Exercise brief: Across all lines of the entries, tally those with the word "generalize" in them. The reply is the tally, by itself.

[[ Supplied data, beginning ]]

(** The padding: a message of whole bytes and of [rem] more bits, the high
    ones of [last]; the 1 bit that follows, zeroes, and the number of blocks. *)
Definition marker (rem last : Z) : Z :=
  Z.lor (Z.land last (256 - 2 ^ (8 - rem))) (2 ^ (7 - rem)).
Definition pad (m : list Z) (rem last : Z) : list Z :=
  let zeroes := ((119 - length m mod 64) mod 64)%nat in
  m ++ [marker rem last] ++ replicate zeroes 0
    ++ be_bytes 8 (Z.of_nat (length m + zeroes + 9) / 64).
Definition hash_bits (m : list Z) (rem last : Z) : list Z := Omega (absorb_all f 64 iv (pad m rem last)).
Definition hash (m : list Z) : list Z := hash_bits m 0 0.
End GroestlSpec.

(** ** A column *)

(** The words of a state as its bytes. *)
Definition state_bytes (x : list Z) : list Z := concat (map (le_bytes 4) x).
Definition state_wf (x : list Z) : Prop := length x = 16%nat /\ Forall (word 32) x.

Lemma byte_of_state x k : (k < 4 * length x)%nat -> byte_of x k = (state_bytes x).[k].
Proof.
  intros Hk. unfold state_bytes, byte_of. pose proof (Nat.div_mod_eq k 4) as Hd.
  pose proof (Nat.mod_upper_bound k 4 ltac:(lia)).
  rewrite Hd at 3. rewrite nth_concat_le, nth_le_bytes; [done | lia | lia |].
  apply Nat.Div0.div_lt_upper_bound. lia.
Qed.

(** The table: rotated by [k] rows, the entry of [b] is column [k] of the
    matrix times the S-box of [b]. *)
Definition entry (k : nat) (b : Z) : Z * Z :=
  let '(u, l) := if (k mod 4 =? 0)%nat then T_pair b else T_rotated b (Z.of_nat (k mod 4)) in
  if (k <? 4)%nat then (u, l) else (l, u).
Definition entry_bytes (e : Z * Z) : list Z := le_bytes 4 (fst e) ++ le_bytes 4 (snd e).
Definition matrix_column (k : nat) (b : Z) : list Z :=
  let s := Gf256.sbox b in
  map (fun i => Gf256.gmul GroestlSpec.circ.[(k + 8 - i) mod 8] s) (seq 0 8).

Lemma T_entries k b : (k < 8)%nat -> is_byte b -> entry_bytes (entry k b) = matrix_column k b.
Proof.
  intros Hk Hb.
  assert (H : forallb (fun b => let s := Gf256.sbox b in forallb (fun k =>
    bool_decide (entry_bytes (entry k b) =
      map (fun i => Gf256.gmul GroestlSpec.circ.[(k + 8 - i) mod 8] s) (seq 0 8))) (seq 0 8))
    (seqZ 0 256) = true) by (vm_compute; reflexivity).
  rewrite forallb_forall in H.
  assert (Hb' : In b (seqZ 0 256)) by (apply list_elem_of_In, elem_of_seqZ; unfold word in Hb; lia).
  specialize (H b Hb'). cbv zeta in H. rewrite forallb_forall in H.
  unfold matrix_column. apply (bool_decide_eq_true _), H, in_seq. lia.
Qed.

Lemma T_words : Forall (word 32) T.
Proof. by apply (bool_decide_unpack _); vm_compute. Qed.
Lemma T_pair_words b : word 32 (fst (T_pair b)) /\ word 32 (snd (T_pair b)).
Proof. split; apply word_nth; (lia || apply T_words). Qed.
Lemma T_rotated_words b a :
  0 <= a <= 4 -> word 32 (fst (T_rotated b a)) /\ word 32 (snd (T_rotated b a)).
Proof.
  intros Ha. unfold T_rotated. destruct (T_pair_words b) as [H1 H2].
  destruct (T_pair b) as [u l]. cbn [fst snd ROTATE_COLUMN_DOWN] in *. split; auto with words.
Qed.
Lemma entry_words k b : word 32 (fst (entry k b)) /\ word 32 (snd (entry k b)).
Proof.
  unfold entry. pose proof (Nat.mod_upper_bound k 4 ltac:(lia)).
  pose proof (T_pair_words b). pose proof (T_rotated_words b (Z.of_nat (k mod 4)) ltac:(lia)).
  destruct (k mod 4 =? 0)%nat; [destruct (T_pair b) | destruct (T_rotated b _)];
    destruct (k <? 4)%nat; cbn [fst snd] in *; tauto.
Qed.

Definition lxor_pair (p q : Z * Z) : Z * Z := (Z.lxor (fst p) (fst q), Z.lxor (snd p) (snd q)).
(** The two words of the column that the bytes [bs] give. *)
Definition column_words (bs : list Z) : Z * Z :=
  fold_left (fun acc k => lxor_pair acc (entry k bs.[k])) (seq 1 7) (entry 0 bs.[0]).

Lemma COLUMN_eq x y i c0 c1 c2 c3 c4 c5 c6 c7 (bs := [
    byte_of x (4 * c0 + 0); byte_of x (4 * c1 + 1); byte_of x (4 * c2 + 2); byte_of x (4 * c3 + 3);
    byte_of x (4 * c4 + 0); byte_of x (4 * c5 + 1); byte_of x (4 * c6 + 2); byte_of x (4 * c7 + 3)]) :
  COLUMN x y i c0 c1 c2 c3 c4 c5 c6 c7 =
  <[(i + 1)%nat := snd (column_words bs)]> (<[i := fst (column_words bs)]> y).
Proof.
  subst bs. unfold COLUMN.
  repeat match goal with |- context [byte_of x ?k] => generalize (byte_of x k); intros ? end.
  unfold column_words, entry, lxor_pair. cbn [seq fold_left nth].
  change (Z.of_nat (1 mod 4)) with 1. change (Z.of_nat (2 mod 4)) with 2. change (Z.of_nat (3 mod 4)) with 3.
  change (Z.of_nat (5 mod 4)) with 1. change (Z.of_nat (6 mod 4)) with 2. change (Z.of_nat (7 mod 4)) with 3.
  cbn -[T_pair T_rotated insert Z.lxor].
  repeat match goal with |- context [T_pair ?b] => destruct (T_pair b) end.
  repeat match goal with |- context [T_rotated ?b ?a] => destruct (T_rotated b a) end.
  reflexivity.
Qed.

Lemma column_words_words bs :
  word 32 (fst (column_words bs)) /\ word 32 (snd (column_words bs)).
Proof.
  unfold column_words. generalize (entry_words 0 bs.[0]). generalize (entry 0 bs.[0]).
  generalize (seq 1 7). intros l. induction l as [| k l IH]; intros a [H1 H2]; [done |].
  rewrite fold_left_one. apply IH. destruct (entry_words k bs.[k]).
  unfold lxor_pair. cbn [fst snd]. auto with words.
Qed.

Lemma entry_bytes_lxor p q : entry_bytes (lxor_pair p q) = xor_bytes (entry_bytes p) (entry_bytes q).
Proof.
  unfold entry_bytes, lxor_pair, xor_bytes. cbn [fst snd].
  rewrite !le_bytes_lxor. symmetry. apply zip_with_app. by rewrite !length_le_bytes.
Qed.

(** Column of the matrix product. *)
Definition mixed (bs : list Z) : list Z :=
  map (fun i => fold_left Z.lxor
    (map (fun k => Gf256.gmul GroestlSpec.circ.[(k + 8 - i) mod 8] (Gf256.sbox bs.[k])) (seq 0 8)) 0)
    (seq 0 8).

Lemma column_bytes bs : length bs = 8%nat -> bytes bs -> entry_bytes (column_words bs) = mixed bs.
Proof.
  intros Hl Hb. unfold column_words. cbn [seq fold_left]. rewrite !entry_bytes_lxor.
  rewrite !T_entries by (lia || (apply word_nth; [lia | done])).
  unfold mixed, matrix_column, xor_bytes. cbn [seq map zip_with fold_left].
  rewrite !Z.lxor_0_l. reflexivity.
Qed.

[[ Supplied data, end ]]

Result: 3